La Dictadura Perfecta (2014)

A black comedy made by Mexican director Luis Estrada about a corrupt Mexican governor who hires a fictional TV station to make him look good after he’s filmed accepting a suitcase of cash. Money laundering, a kidnapping of baby twins, and blatant lying and media manipulation ensue. There are no good guys in this film, which delves into the interplay of the graft rampant within the Mexico City establishment and the absolute corruption of the local politicians in this small town.

Mr. Jones (2019)

Welsh journalist Gareth Jones witnessed the Ukrainian famine in the 1930s and bravely published dozens of articles about the mass starvation in the region — a consequence of Soviet agricultural policies — all of which were ignored. This film, produced in Poland, shows us the sobering limits of investigative reporting and the times when journalists who create the first draft of history are remembered only later for getting the story right. The film vividly captures the contrast between Jones and the now-discredited Moscow correspondent for The New York Times, Walter Duranty, who was hobnobbing with Communist Party leaders and collecting art instead of covering the starvation.

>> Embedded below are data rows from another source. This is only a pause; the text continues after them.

(* ===== verification/Prelude.v ===== *)
(** * egdod, a verification library

    egdod lets an operator reach machines that cannot be reached: an agent on
    the target dials out to the controller's public key over QUIC (iroh); the
    controller, on whatever machine the operator has, admits the keys the
    operator approved and gives short-lived commands three primitives on them
    (run a command, copy a file, forward a port).  This library models the Rust
    program under src/src and proves what makes it correct.

    ** The program and the files

    - src/src/proto.rs, the wire format and the file transfer: Proto.v (messages,
      length-prefixed framing, reading a command's output) and Transfer.v
      (hashing, sending and receiving a file through a staging file).
    - src/src/pipe.rs, splicing two duplex streams: Pipe.v.
    - src/src/net.rs, relay choice, endpoint configuration, path labels, the
      reachability probe: Net.v.
    - src/src/state.rs, the controller's state directory: State.v (the approved
      and pending lists, the published status, the identity key), each operation
      at one go; Calls.v the same operations as programs of system calls, and
      Shared.v several of them at once, in [serve] and in command processes,
      over a file system of names and inodes.
    - src/src/controller.rs: Controller.v is [serve] (admission, sessions,
      status publication, canary, restart, the probe responder, routing),
      Commands.v the command processes that talk to it over the control socket;
      the forwarder's accept loop is in Recipe.v, its other user.  Admission.v
      puts [serve] into the shared state directory.
    - src/src/agent.rs, the agent: Agent.v.
    - src/src/ble.rs, Wi-Fi credentials over Bluetooth for a machine without a
      network: Ble.v (messages, keys, framing, both ends of the exchange, the
      service loop, what is announced and served) and Radio.v (the adapter, the
      scan for the target, service discovery, the entry points [serve] and
      [provision] and what they undo); FirstHop.v joins the two machines.
    - src/src/link.rs, the radio link derived from the controller's key: Link.v.
    - src/src/ssh.rs, the ssh recipe: Ssh.v (dates, the installed key line and
      its merge, host key and known_hosts texts) and Recipe.v (the sequence of
      commands that ends in an ssh client).
    - src/src/main.rs, arguments and dispatch: Cli.v.
    - What the sources use of the language and its runtime: this file (results,
      the error-and-state monad, bytes and machine integers, Hoare triples),
      Text.v (strings), Stream.v (AsyncRead and AsyncWrite), Fs.v (paths, files,
      entropy, clock).
    - Crates outside the repository, as classes of their entry points with
      classes of documented laws and demonstration instances: Crypto.v (sha2,
      iroh's keys, x25519-dalek, chacha20poly1305), Proto.v (postcard),
      State.v (serde_json), Net.v (iroh's endpoint), Agent.v (processes, TCP).
      Demo.v collects instances the witnesses use; Hash.v is SHA-256 itself.
    - The unit tests in the [tests] modules of the sources: Tests.v, where each
      is translated like the code it tests and passes.

    ** How code is written here

    A fallible operation on a state is a value of [M]; [?] is the monad's bind,
    [let _ =] is [ignore], a scrutinised result is [attempt].  An error is its
    [io::ErrorKind], if it has one, and its chain of messages, so that what the
    program matches on and what it prints are both there.  Integers are [Z]
    with the wrap-around of their width written out where a value can reach it.
    A Rust string is its UTF-8 bytes; a path is its list of components.

    The environment is data that the theorems quantify over: a [reader] is the
    chunks and errors the transport will deliver, a [writer] may break after any
    number of bytes, a [World] carries the files and the faults in store for the
    system calls to come (a failing write may have written a part).  A task that
    awaits is a state of a transition system: Controller.v's [step] interleaves
    the accept handlers, watchers, publications, canary and [serve] itself at
    their awaits with dials, closing connections, other processes and restarts,
    and its invariants are proved by rule induction over all runs; there, what
    runs between two awaits is one step.  Shared.v's [step] takes the other view:
    threads of any number of processes interleave at every system call, each call
    may fail or do a part, and a process may start or die at any moment; its
    invariant is a contract per shared file in the style of rely and guarantee.  A timer is
    the number of awaits it lets pass (Ble.v) or a list of clock readings
    (Agent.v, Link.v, Radio.v); a signal that ends a [select!] is the await at
    which it arrives.  The Bluetooth daemon and the local programs are scripted
    by the answers they give.

    ** What the theorems show

    - Transfers (Transfer.v, Commands.v): a received file is exactly the sent
      one or the destination is untouched, whatever fails; an acknowledged push
      and a completed pull are true statements about the other machine; a copy
      without faults succeeds.
    - Commands run remotely (Proto.v, Agent.v, Cli.v): from the operator's
      process through [serve] to the agent and back, output and exit code arrive
      whole and in order for every interleaving of the pumps, within the
      ceiling, or the operator is told that they were cut; collecting the output
      ends within a bounded time.  A forwarded connection is a
      transparent pipe (Pipe.v, Commands.v).
    - Admission (Controller.v, State.v): only approved keys get sessions in any
      reachable state; sessions end only for a cause and do not linger;
      approvals, contacts and keys are stored atomically, privately and stably;
      the pending list stays well typed under any faults; a selector picks one
      machine or none.
    - Processes at once (Calls.v, Shared.v): under every interleaving no key
      becomes approved that nobody approved; pending list and status stay whole
      and readable as long as each process writes them from one thread; and a
      process alone does, call by call, what State.v says, so that an approval
      lands exactly, in whatever pieces it is read and written.  Hence sessions belong
      only to keys an operator asked for (Admission.v).
    - Reachability (Net.v, Controller.v, Agent.v): labels never overstate
      directness and follow path changes, the probe and its canary are truthful,
      the agent's redialling never stops.
    - The long-lived roles (Cli.v): [egdod agent] starts handlers for exactly the
      streams of connections it dialled at its controller and was approved on;
      [egdod controller serve] leaves the directory of a live controller alone,
      and otherwise starts the system whose reachable states Controller.v is about.
    - Provisioning (Ble.v, Radio.v, Cli.v): credentials are accepted only from
      the controller, sent only to the agent over the whole scan, and arrive as
      the operator's file has them; the configuration cannot be injected into;
      signed messages are unambiguous; both machines' radios are left as they
      were found on every way out, and the search for an adapter ends; the agent
      announces what the controller looks for, and when they meet both report
      success with the configuration in place (FirstHop.v).
    - The ssh recipe (Ssh.v, Recipe.v): the installed key leaves the rest of the
      file alone, every ssh client is pinned to the host key of the approved
      target, and sshd is trusted only once it answered through the forward.
    - Framing, splicing, derived link, calendar, key merge: round trips, bounds
      and equivalences with reference definitions.
    - Six theorems state defects of the code, as the code behaves: a cut length
      prefix read as a clean end (Proto.v), a leftover side file that blocks key
      creation and an approval list that can be lost (State.v), a published
      session list that can be stale (Controller.v), two contacts in one [serve]
      that tear the pending list and two approvals of which one is lost
      (Shared.v).

    ** Fuel

    Loops over a stream take the number of bytes left plus one, since every
    non-empty read consumes one; loops over events take the number of events
    plus one; both are proved sufficient.  White-space scanning takes the length
    of the text.  Loops the program repeats for ever (redialling, the wait for
    a carrier) are functions of the list of outcomes to come, and the agent's wait
    for its key of the number of looks it has taken; no theorem needs a bound on
    either.

    ** What is not modelled

    Log lines and progress messages (but for the warning that a command's output
    was cut short); expiry dates beyond [SystemTime], where the program panics; what a symbolic link points to, mount points and
    permissions of other users; the inner workings of the crates above and of
    [clap]; the effects of the programs the agent or the operator runs; the
    crate root, which only declares modules; the vendored UDP library, boot
    scripts and the end-to-end tests.  The handlers an agent has started
    do not show in its run: each is [handle] on its stream, and what handlers do
    to the machine is in the theorems on commands and transfers.  That [serve] returns when its
    control socket fails to accept is [accept_local]'s result and no step of the
    system.  Connections that a forward accepts
    are served one after the other, since they share nothing.  What a terminal
    received from a remote command that then failed is dropped from the result.
    Non-ASCII text in Debug output and in lower-casing is kept as it is, which
    cannot matter where it is used. *)

From Stdlib Require Export ZArith Lia.
From Stdlib Require Export Strings.Byte.
From stdpp Require Export base tactics numbers list sorting gmap strings pretty.
(** Reading an open file as a stream: its contents, or what a fault leaves of
    them and the error. *)
Definition file_reader (p : path) : M World reader :=
  syscall (do_stat p);;
  ((λ w, match fs w !! p with
       | Some (NFile f) =>
           match next_fault w with
           | (None, w) => (Ok [RData (f_data f)], w)
           | (Some x, w) => (Ok [RData (take (flt_done x) (f_data f)); RErr (fault_error x)], w)
           end
       | _ => (Ok [RErr eisdir], w)
       end) : M World reader).

(** [Path::exists]: an error is an absence. *)
Definition fs_exists (p : path) : M World bool :=
  r ← attempt (fs_metadata p);
  mret (is_ok r).

(** Opening an existing file for reading, and reading from an offset with a
    buffer of [cap] bytes. *)
Definition fs_open (p : path) : M World unit := syscall (do_stat p;; mret tt).
Definition fs_read_at (p : path) (off cap : nat) : M World bytes :=
  syscall (λ w, match fs w !! p with
                | Some (NFile f) => (Ok (take cap (drop off (f_data f))), w)
                | Some _ => (Err eisdir, w)
                | None => (Err enoent, w)
                end).
(** How much there is to read: bounds the read loops. *)
Definition file_size (p : path) (w : World) : nat :=
  match fs w !! p with Some (NFile f) => length (f_data f) | _ => O end.

(** [Path::display], from the components. *)
Definition show_path (p : path) : string :=
  match p with
  | "/" :: q => "/" +:+ String.concat "/" q
  | _ => String.concat "/" p
  end.

(** [getrandom::getrandom] into a buffer of [n] bytes, with the error mapped as
    every caller maps it: the next outcome in store.  An exhausted supply is a
    failure. *)
Definition getrandom (n : nat) : M World bytes := λ w,
  match rng w with
  | [] => (Err (anyhow "getrandom: no entropy"), w)
  | r :: l =>
      (match r with
       | Ok b => Ok (take n (b ++ replicate n x00))
       | Err e => Err (anyhow ("getrandom: " +:+ show_error e))
       end,
       mkWorld (fs w) (faults w) l (clock w) (pid w) (umask w))
  end.

(** [SystemTime::now()] in whole seconds since the epoch; the last reading repeats. *)
Definition now (w : World) : Z * World :=
  match clock w with
  | [] => (0, w)
  | [t] => (t, w)
  | t :: l => (t, mkWorld (fs w) (faults w) (rng w) l (pid w) (umask w))
  end.
Definition now_m : M World Z := λ w, let '(t, w) := now w in (Ok t, w).

(** ** [tokio::fs::File], opened for writing

    A write is handed to a background thread and reported as done; its failure
    is kept and surfaces at the next write or at [flush].  [sync_all] does not
    report it. *)
Record handle := mkHandle { h_path : path; h_stash : option error }.

Definition file_write_all (b : bytes) : M (handle * World) unit := λ '(h, w),
  match h_stash h with
  | Some e => (Err e, (mkHandle (h_path h) None, w))
  | None =>
      match fs_append (h_path h) b w with
      | (Ok _, w) => (Ok tt, (h, w))
      | (Err e, w) => (Ok tt, (mkHandle (h_path h) (Some e), w))
      end
  end.
Definition file_flush : M (handle * World) unit := λ '(h, w),
  match h_stash h with
  | Some e => (Err e, (mkHandle (h_path h) None, w))
  | None => (Ok tt, (h, w))
  end.
Definition file_sync_all : M (handle * World) unit := on_snd fs_sync.

#[global] Arguments file_write_all : simpl never.
#[global] Arguments file_flush : simpl never.
#[global] Arguments file_sync_all : simpl never.
#[global] Arguments fs_append : simpl never.
#[global] Arguments syscall : simpl never.

(** ** Lemmas *)

(** [w'] is a later world: part of the schedule, of the entropy and of the clock
    readings has been used up, and the process's own attributes have not changed. *)
Record later (w w' : World) : Prop := mkLater {
  later_faults : ∃ pre, faults w = pre ++ faults w';
  later_umask : umask w' = umask w;
  later_pid : pid w' = pid w;
  later_rng : rng w' `suffix_of` rng w;
  later_clock : clock w' `suffix_of` clock w
}.
(** The last outcome the run drew from the schedule was a fault. *)
Definition last_fault (w w' : World) : Prop := ∃ pre f, faults w = pre ++ Some f :: faults w'.

#[export] Instance later_preorder : PreOrder later.
Proof.
  split.
  - intros w. split; [by exists []|done..].
  - intros w1 w2 w3 [[p1 H1] U1 P1 R1 C1] [[p2 H2] U2 P2 R2 C2]. split; [|congruence..|by etrans|by etrans].
    exists (p1 ++ p2). by rewrite H1, H2, app_assoc.
Qed.
Lemma later_last w1 w2 w3 : later w1 w2 → last_fault w2 w3 → last_fault w1 w3.
Proof.
  intros [[p1 H1] _ _ _ _] (p2 & f & H2). exists (p1 ++ p2), f. by rewrite H1, H2, app_assoc.
Qed.
Lemma later_set_fs f w : later w (set_fs f w).
Proof. split; [by exists []|done..]. Qed.
Lemma later_set_faults o l w : faults w = o :: l → later w (set_faults l w).
Proof. intros H. split; [by exists [o]|done..]. Qed.
Lemma later_step o l f w : faults w = o :: l → later w (set_fs f (set_faults l w)).
Proof. intros H. split; [by exists [o]|done..]. Qed.
Lemma later_refl w : later w w.
Proof. reflexivity. Qed.
Lemma insert_self (m : gmap path node) p n : m !! p = Some n → m = <[p := n]> m.
Proof. intros E. symmetry. by apply insert_id. Qed.
#[export] Hint Resolve later_refl insert_self : egdod.
#[export] Hint Resolve later_set_fs later_set_faults later_step : egdod.

(** A system call either met a fault, and nothing else happened, or ran. *)
Lemma syscall_cases {A} (m : M World A) w :
  (∃ f w1, syscall m w = (Err (fault_error f), w1) ∧ fs w1 = fs w ∧ later w w1 ∧ last_fault w w1) ∨
  (∃ w1, syscall m w = m w1 ∧ fs w1 = fs w ∧ later w w1).
Proof.
  unfold syscall, next_fault. destruct (faults w) as [|[f|] l] eqn:E.
  - right. by exists w.
  - left. exists f, (set_faults l w). split_and!; eauto with egdod. by exists [], f.
  - right. exists (set_faults l w). split_and!; eauto with egdod.
Qed.

Lemma syscall_quiet {A} (m : M World A) w : faults w = [] → syscall m w = m w.
Proof. intros E. unfold syscall, next_fault. by rewrite E. Qed.

Lemma later_quiet w w' : later w w' → faults w = [] → faults w' = [].
Proof. intros [[pre H] _ _ _ _] E. rewrite E in H. symmetry in H. by apply app_nil in H as [_ ->]. Qed.

Lemma append_data_file p b m f :
  m !! p = Some (NFile f) →
  append_data p b m = <[p := NFile (mkFile (f_data f ++ b) (f_mode f))]> m.
Proof. intros E. unfold append_data. by rewrite E. Qed.

(** Appending to an existing file: everything, or a prefix and an error. *)
Lemma fs_append_file p b w f :
  fs w !! p = Some (NFile f) →
  ∃ d w1, fs w1 = <[p := NFile (mkFile (f_data f ++ d) (f_mode f))]> (fs w) ∧ later w w1 ∧
    ((d = b ∧ fs_append p b w = (Ok tt, w1)) ∨ (∃ e, fs_append p b w = (Err e, w1) ∧ last_fault w w1)).
Proof.
  intros Hf. unfold fs_append, next_fault. destruct (faults w) as [|[flt|] l] eqn:E.
  - exists b, (set_fs (append_data p b) w). split_and!; eauto with egdod.
    simpl. by apply append_data_file.
  - exists (take (flt_done flt) b), (set_fs (append_data p (take (flt_done flt) b)) (set_faults l w)).
    split_and!.
    + simpl. by apply append_data_file.
    + eauto with egdod.
    + right. eexists. split; [done|]. by exists [], flt.
  - exists b, (set_fs (append_data p b) (set_faults l w)). split_and!; eauto with egdod.
    simpl. by apply append_data_file.
Qed.

(** Directories made on the way to [dir]: they were absent, and lead to it. *)
Definition made_dir (dir : path) (w w' : World) (p : path) : Prop :=
  fs w !! p = None ∧ p `prefix_of` dir ∧ ∃ m, fs w' !! p = Some (NDir m).

Lemma do_mkdir_spec p w r w' :
  do_mkdir p w = (r, w') →
  later w w' ∧ (fs w' = fs w ∨ (fs w !! p = None ∧ ∃ m, fs w' = <[p := NDir m]> (fs w))).
Proof.
  unfold do_mkdir. intros H. repeat case_hyp H; simplify_eq/=; split; eauto with egdod; try reflexivity.
Qed.

Lemma mkdirs_spec done rest w r w' :
  mkdirs done rest w = (r, w') →
  later w w' ∧ ∀ p, fs w' !! p = fs w !! p ∨ made_dir (done ++ rest) w w' p.
Proof.
  revert done w. induction rest as [|c rest IH]; intros done w; simpl.
  - intros H. run_unfold. simplify_eq. split; [reflexivity|]. auto.
  - unfold mbind, M_bind.
    destruct (syscall_cases (do_mkdir (done ++ [c])) w)
      as [(f & w1 & -> & Hfs & Hl & _)|(w1 & -> & Hfs & Hl)].
    { intros H. simplify_eq. split; [done|]. intros p. left. by rewrite Hfs. }
    destruct (do_mkdir (done ++ [c]) w1) as [r2 w2] eqn:E.
    apply do_mkdir_spec in E as [Hl2 Hd].
    assert (Hstep : ∀ p, fs w2 !! p = fs w !! p ∨ made_dir (done ++ c :: rest) w w2 p).
    { intros p. rewrite <- Hfs. destruct Hd as [->|(Hn & m & Hm)]; [auto|]. rewrite Hm.
      destruct (decide (p = done ++ [c])) as [->|]; [|rewrite lookup_insert_ne by done; auto].
      right. split_and!.
      - by rewrite <- Hfs.
      - exists rest. by rewrite <- app_assoc.
      - exists m. by rewrite Hm, lookup_insert_eq. }
    destruct r2 as [[]|e].
    2:{ intros H. simplify_eq. split; [by etrans|]. auto. }
    intros H. apply IH in H as [Hl3 H]. split; [by rewrite Hl, Hl2, Hl3|].
    rewrite <- app_assoc in H. simpl in H.
    intros p. destruct (H p) as [Heq|(Hn & Hpre & Hm)].
    + destruct (Hstep p) as [<-|(Hn & Hpre & Hm)]; [by left|]. right.
      split_and!; auto. by rewrite Heq.
    + right. split_and!; auto. destruct (Hstep p) as [<-|(?&?&?)]; done.
Qed.

Lemma getrandom_spec n w r w' :
  getrandom n w = (r, w') →
  fs w' = fs w ∧ faults w' = faults w ∧ later w w' ∧ ∀ b, r = Ok b → length b = n.
Proof.
  unfold getrandom. destruct (rng w) as [|[b|e] l] eqn:Er; intros; simplify_eq/=;
    (split_and!; [done|done|split; simpl; [by exists []|done|done|rewrite ?Er; first [done|by eexists [_]]|done]|]);
    intros b' Hb; simplify_eq.
  rewrite length_take, length_app, length_replicate. lia.
Qed.

(** ** Without faults *)

Definition with_fs (m : gmap path node) (w : World) : World :=
  mkWorld m (faults w) (rng w) (clock w) (pid w) (umask w).

(** [w'] differs from [w] in the files only. *)
Definition same_env (w w' : World) : Prop := w' = with_fs (fs w') w.

#[export] Instance same_env_preorder : PreOrder same_env.
Proof.
  split; [by intros []|]. intros [] [] [] H1 H2. unfold same_env, with_fs in *. simpl in *. congruence.
Qed.
Lemma same_env_refl w : same_env w w.
Proof. reflexivity. Qed.
Lemma same_env_with_fs m w : same_env w (with_fs m w).
Proof. done. Qed.
Lemma same_env_set_fs f w : same_env w (set_fs f w).
Proof. done. Qed.
Lemma same_env_faults w w' : same_env w w' → faults w' = faults w.
Proof. by intros ->. Qed.
Lemma same_env_rng w w' : same_env w w' → rng w' = rng w.
Proof. by intros ->. Qed.
Lemma same_env_clock w w' : same_env w w' → clock w' = clock w.
Proof. by intros ->. Qed.
Lemma same_env_pid w w' : same_env w w' → pid w' = pid w.
Proof. by intros ->. Qed.
#[export] Hint Resolve same_env_refl same_env_with_fs same_env_set_fs : egdod.

Lemma is_dir_insert m w p n :
  fs m = <[p := n]> (fs w) → (∀ x, fs w !! p ≠ Some (NDir x)) → ∀ d, is_dir w d = true → is_dir m d = true.
Proof.
  intros E Hp d. unfold is_dir. rewrite E, !orb_true_iff. intros [?|Hd]; [by left|right].
  destruct (decide (d = p)) as [->|]; [|by rewrite lookup_insert_ne].
  destruct (fs w !! p) as [[]|] eqn:El; try done. by destruct (Hp mode).
Qed.

(** A missing or existing directory can be made, and is one afterwards. *)
Lemma do_mkdir_quiet p w :
  (fs w !! p = None ∨ ∃ m, fs w !! p = Some (NDir m)) →
  ∃ w', do_mkdir p w = (Ok tt, w') ∧ same_env w w' ∧ is_dir w' p = true ∧
    ∀ q, q ≠ p → fs w' !! q = fs w !! q.
Proof.
  intros Hp. unfold do_mkdir. destruct (is_dir w p) eqn:Ed; [by eauto 10 with egdod|].
  destruct Hp as [E|[m E]].
  - rewrite E. eexists. split_and!; [done..| |].
    + unfold is_dir. simpl. rewrite lookup_insert_eq. by rewrite orb_true_r.
    + intros q Hq. simpl. by rewrite lookup_insert_ne.
  - unfold is_dir in Ed. rewrite E, orb_true_r in Ed. done.
Qed.

Definition can_mkdirs (w : World) (done rest : path) : Prop :=
  ∀ k, k `prefix_of` rest → k ≠ [] →
     fs w !! (done ++ k) = None ∨ ∃ m, fs w !! (done ++ k) = Some (NDir m).

Lemma mkdirs_quiet done rest w :
  faults w = [] → can_mkdirs w done rest →
  ∃ w', mkdirs done rest w = (Ok tt, w') ∧ same_env w w' ∧
    (rest ≠ [] ∨ is_dir w done = true → is_dir w' (done ++ rest) = true).
Proof.
  revert done w. induction rest as [|c rest IH]; intros done w Hq Hd.
  { exists w. rewrite app_nil_r. split_and!; [done..|]. by intros [?|?]. }
  cbn [mkdirs]. unfold mbind, M_bind. rewrite syscall_quiet by done.
  destruct (do_mkdir_quiet (done ++ [c]) w) as (w1 & -> & He1 & Hdir & Hsame).
  { apply Hd; [|done]. by exists rest. }
  destruct (IH (done ++ [c]) w1) as (w2 & -> & He2 & Hdir2).
  { rewrite <- Hq. by apply same_env_faults. }
  { intros k Hk Hne. rewrite Hsame, <- app_assoc; [|].
    - apply Hd; [|done]. by apply prefix_cons.
    - intros E. rewrite <- (app_nil_r (done ++ [c])) in E at 2. by apply app_inv_head in E. }
  exists w2. split_and!; [done|by etrans|]. intros _. rewrite <- app_assoc in Hdir2. auto.
Qed.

The Best is Yet to Come [Chinese-language only] (2020)

Even after class ended, we kept coming across films we wanted to watch and discuss with our students. This film, set in 2003 just after the SARS outbreak, is hard to find, as the Chinese government censored it soon after it appeared. It tells the story of Chinese journalists who looked into the widespread discrimination against people with hepatitis B — and exposed the cottage industry of fake medical reports that sprang up at the time.

 


Dr. Anya Schiffrin is the director of the technology, media, and communications specialization at Columbia University’s School of International and Public Affairs. Sheila Coronel is director of the Toni Stabile Center for Investigative Journalism at Columbia University’s School of Journalism.